Ilaria Rezzi è una giovante artista nata a Roma. Dopo aver
studiato presso l’istituto per la Cinematografia e la Televisione “Rossellini”
e all’Accademia delle Belle Arti di Roma, comincia ad esporre in diverse mostre
sia collettive sia personali. A pochi giorni dall’inaugurazione della mostra
“Pintage, la ribellione del modulo”,a Roma dal 23 al 29 marzo 2013, ci parla di
arte con il punto di vista tipico dell’artista.
Tra pochi giorni si
aprirà la mostra “Pintage la ribellione del modulo” dove esporrai le tue opere,
ma cosa vuol dire Pintage?
Pintage è la tecnica che integra il collage alla
pittura. Creo partendo da immagini
ritagliate da foto, riviste, quotidiani ma la regola è usare solo figure
intere. Non uso solo il pezzo che mi serve ma tutta la figura che ho
ritagliato. Questo vuol dire scendere a compromessi e accettare l’imperfezione,
per esempio un’immagine che ho scelto e ritagliato può avere quel riflesso che
nell’insieme stona ma la tengo così com’è.
Questa tecnica mi consente anche di filtrare le troppe
immagini che quotidianamente ci investono e di dargli un nuovo significato.
Che temi affronti nei
tuoi pintages?
Quello che mi interessa, dal mondo del fumetto ai miei miti,
ai cantanti pop come Jovanotti e Renato Zero al viaggio. Affronto tutti i temi
che sono importanti per me.
Nelle tue opere
affronti spesso il viaggio ma non mancano riferimenti alla tua città, qual è il
tuo rapporto con Roma?
Ho un approccio da turista, quando torno a Roma continuo a
girare per strada come se fossi in viaggio. Mi lascio guidare da quello che
vedo, mantenere l’entusiasmo sempre attivo non è facile bisogna abbandonarsi
ogni tanto.
A chi si rivolgono le
tue opere?
A tutti è banale, ma è così. I dipinti e i pintages che
faccio vengono completati dalle persone che si fermano a
guardarli non importa
se si tratta di studenti, amici o della donna delle pulizie.
Durante
l’inaugurazione della mostra Antonella Civale reciterà un monologo scritto e
diretto da Vittorio Ciardo, come
descriveresti questa collaborazione?
Non è la prima volta che collaboro con Vittorio Ciardo, è
già andato in scena ad ottobre uno spettacolo scritto da lui e basato proprio
sui miei collages e dove questi erano in scena. Anche il monologo “Pintage” è
stato scritto partendo dalle opere che saranno esposte ed è interessante integrare due forme d’arte
diverse che presuppongono tipi di attenzione diverse.
Hai frequentato
l’Accademia delle Belle Arti, cosa pensi dello studio della storia dell’arte e
delle tecniche artistiche? Non credi che possano intaccare la purezza
dell’artista creando delle sovrastrutture?

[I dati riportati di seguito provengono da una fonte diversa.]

(* ===== verification/Handlers.v ===== *)
(** * Handlers of message types (src/src/handlers.rs) *)

From S2P Require Import Prelude HashSet MessageType Wire Service Errors Messages.
From S2P Require Import Timing Config NodeState MessageLog Sys.

(** [make_msg_info]. *)
Definition make_msg_info (t : PbftMessageType) (v seq : N) (signer_id : PeerId) : PbftMessageInfo :=
  mkPbftMessageInfo (string_of_message_type t) v seq signer_id.

(** [pbft_block_from_block]. *)
Definition pbft_block_from_block (b : Block) : PbftBlock :=
  mkPbftBlock (bk_block_id b) (bk_signer_id b) (bk_block_num b) (bk_summary b).

Section handlers.
Context `{Externals}.

Definition pre_prepare (msg : ParsedMessage) : NodeM () :=
  st ← get_state;
  primary ← sm_lift (get_primary_id st);
  if decide (mi_signer_id (info msg) ≠ primary) then mret (Err NotFromPrimary) else
  log ← get_log;
  block_new_exists ← sm_lift (any_o (λ block_new_msg, same_block block_new_msg msg)
                                (get_messages_of_type_seq log BlockNew (mi_seq_num (info msg))));
  if negb block_new_exists then mret (Err NoBlockNew) else
  match get_one_msg log (info msg) PrePrepare with
  | Some existing_msg =>
      existing ← sm_lift (get_block existing_msg);
      block ← sm_lift (get_block msg);
      mret (if decide (existing ≠ block) then Err (BlockMismatch existing block) else Ok tt)
  | None => mret (Ok tt)
  end ;?
  log_add_message msg ;?
  st ← get_state;
  if decide (mi_seq_num (info msg) = seq_num st) then
    _ ← state_switch_phase Preparing;
    _ ← stop_timeout;
    mret (Ok tt)
  else mret (Ok tt).

Definition commit (msg : ParsedMessage) : NodeM () :=
  block ← sm_lift (get_block msg);
  r ← with_service (svc_commit_block (pb_block_id block));
  mret (map_err (λ _, InternalError "Failed to commit block: {:?}") r) ;?
  _ ← state_switch_phase Finished;
  mret (Ok tt).

Definition check_received_enough_view_changes (vc_message : ParsedMessage) : SM Sys bool :=
  st ← get_state;
  log ← get_log;
  required ← sm_lift (two_f_plus_one (st_f st));
  sm_lift (log_has_required_msgs log ViewChange vc_message false required).

Definition set_current_view (v : N) : SM Sys () := modify_state (set_view v).

Definition set_current_view_from_msg (vc_message : ParsedMessage) : SM Sys () :=
  set_current_view (mi_view (info vc_message)).

Definition check_is_primary : SM Sys bool :=
  st ← get_state;
  primary ← sm_lift (get_primary_id st);
  mret (bool_decide (st_id st = primary)).

(** Errors of the service are only logged. *)
Definition become_primary : SM Sys () :=
  _ ← modify_state upgrade_role;
  st ← get_state;
  _ ← match working_block st with
      | Some b => _ ← with_service (svc_ignore_block (pb_block_id b)); mret tt
      | None => mret tt
      end;
  _ ← with_service (svc_initialize_block None);
  mret tt.

Definition become_secondary : SM Sys () := modify_state downgrade_role.

Definition view_change (vc_message : ParsedMessage) : NodeM () :=
  enough ← check_received_enough_view_changes vc_message;
  if negb enough then mret (Ok tt) else
  _ ← set_current_view_from_msg vc_message;
  primary ← check_is_primary;
  _ ← (if primary : bool then become_primary else become_secondary);
  t ← now;
  _ ← modify_state (discard_current_block t);
  mret (Ok tt).

Definition force_view_change : SM Sys () :=
  st ← get_state;
  next_view ← sm_lift (u64_add (view st) 1);
  _ ← set_current_view next_view;
  primary ← check_is_primary;
  if primary : bool then become_primary else become_secondary.
End handlers.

Personalmente mi sono allontanata dalla storia e ho
cominciato a non seguirla. Per quanto riguarda la tecnica se la conosci la puoi
usare ma allo stesso tempo può diventare un sedimento difficile da allontanare.
Non esiste un approccio giusto o sbagliato ma anche qui è necessario trovare un
compromesso tra l’imparare e il
dimenticare.
Che ruolo ha l’arte
oggi?
Credo che aprirsi all’arte figurativa in generale sia un
allenamento per allontanarsi dalla visione prettamente materialistica delle
cose. Sì può far entrare l’arte nella vita perché questa non è solo una tela ma
un modo di comportarsi e può influenzare i gesti quotidiani come lavarsi i
denti o camminare e parlare. Credo inoltre che ogni forma d’arte debba essere
un valore aggiunto per tutta la comunità e che possa servire a sensibilizzare
le persone.
Per concludere, che
cosa vuol dire essere artista?
Per me è stato un alibi sin da quando avevo 12 anni, era una
giustificazione alle mie stranezze quindi è stato anche un aiuto. Essere
artista però prende anche forme diverse, a volte non esco dallo studio per
giorni altre volte non tocco pennello
per lunghi periodi ma non smetto mai di fare arte perché la faccio con gli
occhi e con la testa. Essere artista ti colora il mondo, è un privilegio.